Exercise goal: Go through the records line by line. Report how many lines contain "which", with nothing else.
##########
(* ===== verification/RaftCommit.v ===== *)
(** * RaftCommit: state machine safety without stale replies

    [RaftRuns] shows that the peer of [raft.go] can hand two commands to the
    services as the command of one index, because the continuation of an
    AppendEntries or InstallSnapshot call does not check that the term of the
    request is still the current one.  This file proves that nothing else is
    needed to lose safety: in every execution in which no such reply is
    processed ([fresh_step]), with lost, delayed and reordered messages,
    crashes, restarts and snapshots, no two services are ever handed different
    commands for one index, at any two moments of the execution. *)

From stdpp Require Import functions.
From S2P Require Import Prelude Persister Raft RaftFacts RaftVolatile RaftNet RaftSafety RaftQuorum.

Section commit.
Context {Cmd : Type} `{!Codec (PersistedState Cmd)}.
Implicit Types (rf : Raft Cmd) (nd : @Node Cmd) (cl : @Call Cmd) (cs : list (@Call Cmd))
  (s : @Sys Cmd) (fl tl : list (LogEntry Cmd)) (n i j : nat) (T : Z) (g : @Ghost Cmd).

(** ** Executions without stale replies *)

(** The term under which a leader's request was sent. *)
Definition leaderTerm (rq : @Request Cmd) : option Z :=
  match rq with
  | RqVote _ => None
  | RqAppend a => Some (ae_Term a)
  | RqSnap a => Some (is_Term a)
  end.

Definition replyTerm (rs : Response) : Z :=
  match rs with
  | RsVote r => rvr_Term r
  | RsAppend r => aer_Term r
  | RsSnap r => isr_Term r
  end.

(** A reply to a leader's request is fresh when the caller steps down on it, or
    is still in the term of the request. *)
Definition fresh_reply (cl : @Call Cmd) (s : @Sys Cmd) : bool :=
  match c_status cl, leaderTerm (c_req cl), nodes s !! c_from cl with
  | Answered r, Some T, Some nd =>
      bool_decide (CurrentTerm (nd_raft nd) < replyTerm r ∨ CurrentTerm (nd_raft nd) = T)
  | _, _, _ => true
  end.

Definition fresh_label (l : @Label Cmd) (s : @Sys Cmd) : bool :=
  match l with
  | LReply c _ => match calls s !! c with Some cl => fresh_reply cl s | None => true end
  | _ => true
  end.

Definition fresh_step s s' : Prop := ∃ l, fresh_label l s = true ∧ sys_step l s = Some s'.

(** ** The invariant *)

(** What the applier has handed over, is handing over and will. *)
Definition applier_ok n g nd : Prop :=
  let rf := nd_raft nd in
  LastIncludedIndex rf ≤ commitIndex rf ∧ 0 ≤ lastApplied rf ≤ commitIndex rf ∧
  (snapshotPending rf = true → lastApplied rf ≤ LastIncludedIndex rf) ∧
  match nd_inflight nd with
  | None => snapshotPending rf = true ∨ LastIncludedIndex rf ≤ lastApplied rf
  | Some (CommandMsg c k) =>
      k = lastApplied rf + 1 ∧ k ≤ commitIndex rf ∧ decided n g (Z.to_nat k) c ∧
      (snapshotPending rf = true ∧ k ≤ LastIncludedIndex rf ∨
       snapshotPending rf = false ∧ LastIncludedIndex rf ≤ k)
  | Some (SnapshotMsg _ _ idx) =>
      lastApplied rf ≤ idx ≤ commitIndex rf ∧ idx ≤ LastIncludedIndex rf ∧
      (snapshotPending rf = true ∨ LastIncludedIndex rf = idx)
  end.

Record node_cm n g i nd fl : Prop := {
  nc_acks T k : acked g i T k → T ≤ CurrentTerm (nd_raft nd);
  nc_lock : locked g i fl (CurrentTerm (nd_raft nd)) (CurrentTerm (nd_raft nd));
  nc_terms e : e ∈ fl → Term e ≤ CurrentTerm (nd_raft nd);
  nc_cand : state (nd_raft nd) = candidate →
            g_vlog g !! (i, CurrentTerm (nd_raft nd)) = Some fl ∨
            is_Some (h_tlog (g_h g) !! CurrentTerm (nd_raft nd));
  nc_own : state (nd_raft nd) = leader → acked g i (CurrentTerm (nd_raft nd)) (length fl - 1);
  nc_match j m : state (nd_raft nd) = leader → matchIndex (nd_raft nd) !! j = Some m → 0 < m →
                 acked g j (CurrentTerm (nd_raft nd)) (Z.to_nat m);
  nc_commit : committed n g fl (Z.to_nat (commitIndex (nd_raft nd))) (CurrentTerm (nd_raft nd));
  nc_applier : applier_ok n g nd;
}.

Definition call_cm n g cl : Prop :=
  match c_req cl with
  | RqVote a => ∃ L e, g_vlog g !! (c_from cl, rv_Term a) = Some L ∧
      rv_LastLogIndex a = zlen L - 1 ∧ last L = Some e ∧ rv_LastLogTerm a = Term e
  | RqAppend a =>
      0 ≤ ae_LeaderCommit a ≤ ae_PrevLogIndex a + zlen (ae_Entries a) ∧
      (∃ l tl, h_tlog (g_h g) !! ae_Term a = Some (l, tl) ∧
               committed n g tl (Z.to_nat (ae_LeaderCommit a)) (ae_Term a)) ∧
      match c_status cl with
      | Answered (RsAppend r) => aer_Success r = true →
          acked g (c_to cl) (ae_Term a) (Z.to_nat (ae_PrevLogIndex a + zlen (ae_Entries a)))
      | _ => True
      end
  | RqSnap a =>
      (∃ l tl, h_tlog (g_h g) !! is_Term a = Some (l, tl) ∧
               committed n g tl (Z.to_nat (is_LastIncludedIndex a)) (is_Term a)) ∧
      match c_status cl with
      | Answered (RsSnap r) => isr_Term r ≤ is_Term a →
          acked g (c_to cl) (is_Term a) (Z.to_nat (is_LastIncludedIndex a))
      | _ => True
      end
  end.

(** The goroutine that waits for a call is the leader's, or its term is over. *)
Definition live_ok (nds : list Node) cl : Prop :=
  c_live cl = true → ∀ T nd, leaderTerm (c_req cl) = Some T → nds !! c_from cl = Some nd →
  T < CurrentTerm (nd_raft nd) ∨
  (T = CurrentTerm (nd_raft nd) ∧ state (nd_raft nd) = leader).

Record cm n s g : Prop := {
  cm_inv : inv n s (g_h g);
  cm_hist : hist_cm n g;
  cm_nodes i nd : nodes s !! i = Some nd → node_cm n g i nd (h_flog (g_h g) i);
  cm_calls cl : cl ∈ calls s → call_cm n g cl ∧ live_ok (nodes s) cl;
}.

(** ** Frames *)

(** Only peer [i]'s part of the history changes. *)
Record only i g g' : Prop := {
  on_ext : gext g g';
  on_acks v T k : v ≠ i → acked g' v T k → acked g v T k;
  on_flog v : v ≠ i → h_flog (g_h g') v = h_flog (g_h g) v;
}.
##########
Result for this task: 2